PROBLEM TO WORK ON: From the entries below, please output exactly the lines starting at the one containing "(** * Resource" and ending at the one containing "price ← median'", both included.

DATASET EXTRACT:
(* ===== verification/Block.v ===== *)
(** Blocks on the state: global properties, producer election and
    shuffle, resource parameters and the application of a block
    ([app/trx_pool.go]; [shuffle] and [updateProducers] of [consensus/sabft.go]). *)
From S2P Require Import Prelude Constants Money State Genesis Evaluators Ledger Supply Votes Economist EconomistSpec TicketBonus Stamina Trx Sched.

(** * Blocks *)

Record SignedBlock : Type := mkBlock {
  blk_Num : Z;
  blk_Id : string;
  blk_Timestamp : Z;
  blk_Producer : string;
  blk_Transactions : list Transaction
}.

(** * Global properties of a block *)

Definition updateGlobalProperties (blk : SignedBlock) : Chain unit :=
  ModifyProps (λ p,
    let trxCount := Z.of_nat (length (blk_Transactions blk)) in
    let p1 := with_gp_Tps (wrap32 (trxCount / BlockInterval))
      (with_gp_TotalTrxCnt (wrap64 (gp_TotalTrxCnt p + trxCount))
      (with_gp_CurrentBlockProducer (blk_Producer blk)
      (with_gp_Time (blk_Timestamp blk)
      (with_gp_HeadBlockId (blk_Id blk)
      (with_gp_HeadBlockNumber (blk_Num blk) p))))) in
    mret (if gp_MaxTps p1 <? gp_Tps p1
          then with_gp_MaxTpsBlockNum (blk_Num blk) (with_gp_MaxTps (gp_Tps p1) p1)
          else p1)).

Definition updateAvgTps (blk : SignedBlock) : Chain unit :=
  p ← GetProps;
  let '(newOneDayStamina, tpsInWindowNew) :=
    UpdateDynamicStamina (gp_AvgTpsInWindow p) (gp_OneDayStamina p)
      (Z.of_nat (length (blk_Transactions blk))) (gp_AvgTpsUpdateBlock p) (blk_Num blk)
      (gp_TpsExpected p) in
  ModifyProps (λ p,
    mret (with_gp_AvgTpsUpdateBlock (blk_Num blk)
           (with_gp_AvgTpsInWindow tpsInWindowNew
           (with_gp_OneDayStamina newOneDayStamina p)))).

Definition updateGlobalBpBootMark : Chain unit :=
  p ← GetProps;
  if gp_BlockProducerBootCompleted p then mret tt else
  bpNameList ← gets (λ db, sch_CurrentShuffledBlockProducer (db_schedule db));
  if bool_decide (bpNameList = [COSInitMiner]) then mret tt else
  ModifyProps (λ p,
    let p1 := with_gp_BlockProducerBootCompleted true p in
    mret (if gp_CurrentEpochStartBlock p1 =? 0 then with_gp_CurrentEpochStartBlock 1 p1 else p1));;
  ex ← CheckExist db_bp COSInitMiner;
  if (ex : bool) then
    b ← tbl_get db_bp COSInitMiner;
    Modify db_bp with_db_bp COSInitMiner (λ t,
      mret (with_bp_BpVest (mkBpVestId false (bv_VoteVest (bp_BpVest b))) t))
  else mret tt.

Definition createBlockSummary (blk : SignedBlock) : Chain unit :=
  let blockNumSuffix := Z.land (blk_Num blk) 2047 in
  MustExist db_summary blockNumSuffix "can not get block summary object";;
  Modify db_summary with_db_summary blockNumSuffix (λ _, mret (blk_Id blk)).

(** * Resource parameters: the median of the producers' proposals *)

(** [sort.Sort(DirRange(l)); l[len(l)/2]]. *)
Definition median (l : list Z) : option Z := merge_sort Z.le l !! (length l / 2)%nat.

Definition median' (l : list Z) : result Z :=
  match median l with Some x => Ok x | None => Panic "index out of range" end.

Definition updateGlobalResourceParam (bpNameList : list string) : Chain unit :=
  bps ← fold_m (λ acc name,
    row ← gets (λ db, db_bp db !! name);
    match row with
    | None => panic "bp doesn't exist"
    | Some b => mret (acc ++ [b])
    end) [] bpNameList;
  ModifyProps (λ p,
    staminaFree ← median' (bp_ProposedStaminaFree <$> bps);
    tps ← median' (bp_TpsExpected <$> bps);
    fee ← median' (bp_AccountCreateFee <$> bps);
    epoch ← median' (bp_EpochDuration <$> bps);
    topN ← median' (bp_TopNAcquireFreeToken <$> bps);
    price ← median' (bp_PerTicketPrice <$> bps);
    weight ← median' (bp_PerTicketWeight <$> bps);
    mret (with_gp_PerTicketWeight weight (with_gp_PerTicketPrice price
           (with_gp_TopNAcquireFreeToken (wrap32 topN) (with_gp_EpochDuration epoch
           (with_gp_AccountCreateFee fee (with_gp_TpsExpected tps
           (with_gp_StaminaFree staminaFree p)))))))).

(** * Election and shuffle *)

(** The walk over active producers by decreasing vote vest, cut at [n + 1], the
    init miner left out when somebody else is available, cut at [n]. *)
Definition GetBlockProducerTopN (n : Z) (db : ChainDB) : list string * list string :=
  let active := filter (λ kv : string * SoBlockProducer,
                  bv_Active (bp_BpVest kv.2) = true ∧ bv_VoteVest (bp_BpVest kv.2) < maxu64) (db_bp db) in
  let names := take (Z.to_nat (n + 1))
                 (keysDown String.leb (λ b, bv_VoteVest (bp_BpVest b)) active) in
  let bpNames := take (Z.to_nat n)
                   (if (1 <? length names)%nat then filter (λ x, x ≠ COSInitMiner) names else names) in
  (bpNames, (λ x, match db_bp db !! x with Some b => bp_SigningKey b | None => "" end) <$> bpNames).

(** The pseudo random number of step [i] of the shuffle. *)
Definition shuffleRandom (seed i : Z) : Z :=
  let k0 := wrap64 (seed + wrap64 (i * 2695921657736338717)) in
  let k1 := Z.lxor k0 (Z.shiftr k0 12) in
  let k2 := Z.lxor k1 (wrap64 (Z.shiftl k1 25)) in
  let k3 := Z.lxor k2 (Z.shiftr k2 27) in
  wrap64 (k3 * 2695921657736338717).

Definition swap {A} (i j : nat) (l : list A) : list A :=
  match l !! i, l !! j with
  | Some x, Some y => <[j := x]> (<[i := y]> l)
  | _, _ => l
  end.

(** The loop of [updateProducers] on one of the two parallel lists. *)
Fixpoint shuffleFrom {A} (seed : Z) (n i fuel : nat) (l : list A) : list A :=
  match fuel with
  | O => l
  | S fuel' =>
    let k := shuffleRandom seed (Z.of_nat i) in
    let j := (i + Z.to_nat (k mod (Z.of_nat n - Z.of_nat i)))%nat in
    shuffleFrom seed n (S i) fuel' (swap i j l)
  end.

Definition shuffled {A} (seed : Z) (l : list A) : list A :=
  shuffleFrom seed (length l) 0 (length l) l.

Definition SetShuffledBpList (names keys : list string) (seq : Z) : Chain unit :=
  db ← get; put (with_db_schedule (mkSchedule names keys seq) db).

Definition updateProducers (seed : Z) (prods keys : list string) (seq : Z) : Chain unit :=
  SetShuffledBpList (shuffled seed prods) (shuffled seed keys) seq.

(** [SABFT.shuffle]; [producers] is the number of producers in force.  The
    error of [PreShuffle] is dropped. *)
Definition shuffle (producers : Z) (blk : SignedBlock) : Chain (bool * list string) :=
  if negb (blk_Num blk mod BlockProdRepetition =? 0) ||
     negb ((blk_Num blk / BlockProdRepetition) mod producers =? 0)
  then mret (false, [])
  else
    db ← get;
    put (ShareTicketBonus db).2;;
    db1 ← get;
    let '(prods, keys) := GetBlockProducerTopN MaxBlockProducerCount db1 in
    updateProducers (wrap64 (Z.shiftl (blk_Timestamp blk) 32)) prods keys (blk_Num blk);;
    mret (true, shuffled (wrap64 (Z.shiftl (blk_Timestamp blk) 32)) prods).

(** * Application of a block *)

(** The transactions in batches of 64, then the rest of the block; the header
    has been checked.  [order] is the iteration order of the scheduler's map. *)
Definition applyTrxs (order : list nat → list nat) (hf : Z) (ts : list Transaction) : Chain unit :=
  for_each (batches (length ts) ts) (applyBatch order hf).

Definition applyBlock (order : list nat → list nat) (hf producers : Z) (blk : SignedBlock) : Chain unit :=
  applyTrxs order hf (blk_Transactions blk);;
  updateGlobalProperties blk;;
  r ← shuffle producers blk;
  (if r.1 && (0 <? length r.2)%nat then updateGlobalResourceParam r.2 else mret tt);;
  updateAvgTps blk;;
  createBlockSummary blk;;
  economy;;
  updateGlobalBpBootMark.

RESPONSE AREA:
(** * Resource parameters: the median of the producers' proposals *)

(** [sort.Sort(DirRange(l)); l[len(l)/2]]. *)
Definition median (l : list Z) : option Z := merge_sort Z.le l !! (length l / 2)%nat.

Definition median' (l : list Z) : result Z :=
  match median l with Some x => Ok x | None => Panic "index out of range" end.

Definition updateGlobalResourceParam (bpNameList : list string) : Chain unit :=
  bps ← fold_m (λ acc name,
    row ← gets (λ db, db_bp db !! name);
    match row with
    | None => panic "bp doesn't exist"
    | Some b => mret (acc ++ [b])
    end) [] bpNameList;
  ModifyProps (λ p,
    staminaFree ← median' (bp_ProposedStaminaFree <$> bps);
    tps ← median' (bp_TpsExpected <$> bps);
    fee ← median' (bp_AccountCreateFee <$> bps);
    epoch ← median' (bp_EpochDuration <$> bps);
    topN ← median' (bp_TopNAcquireFreeToken <$> bps);
    price ← median' (bp_PerTicketPrice <$> bps);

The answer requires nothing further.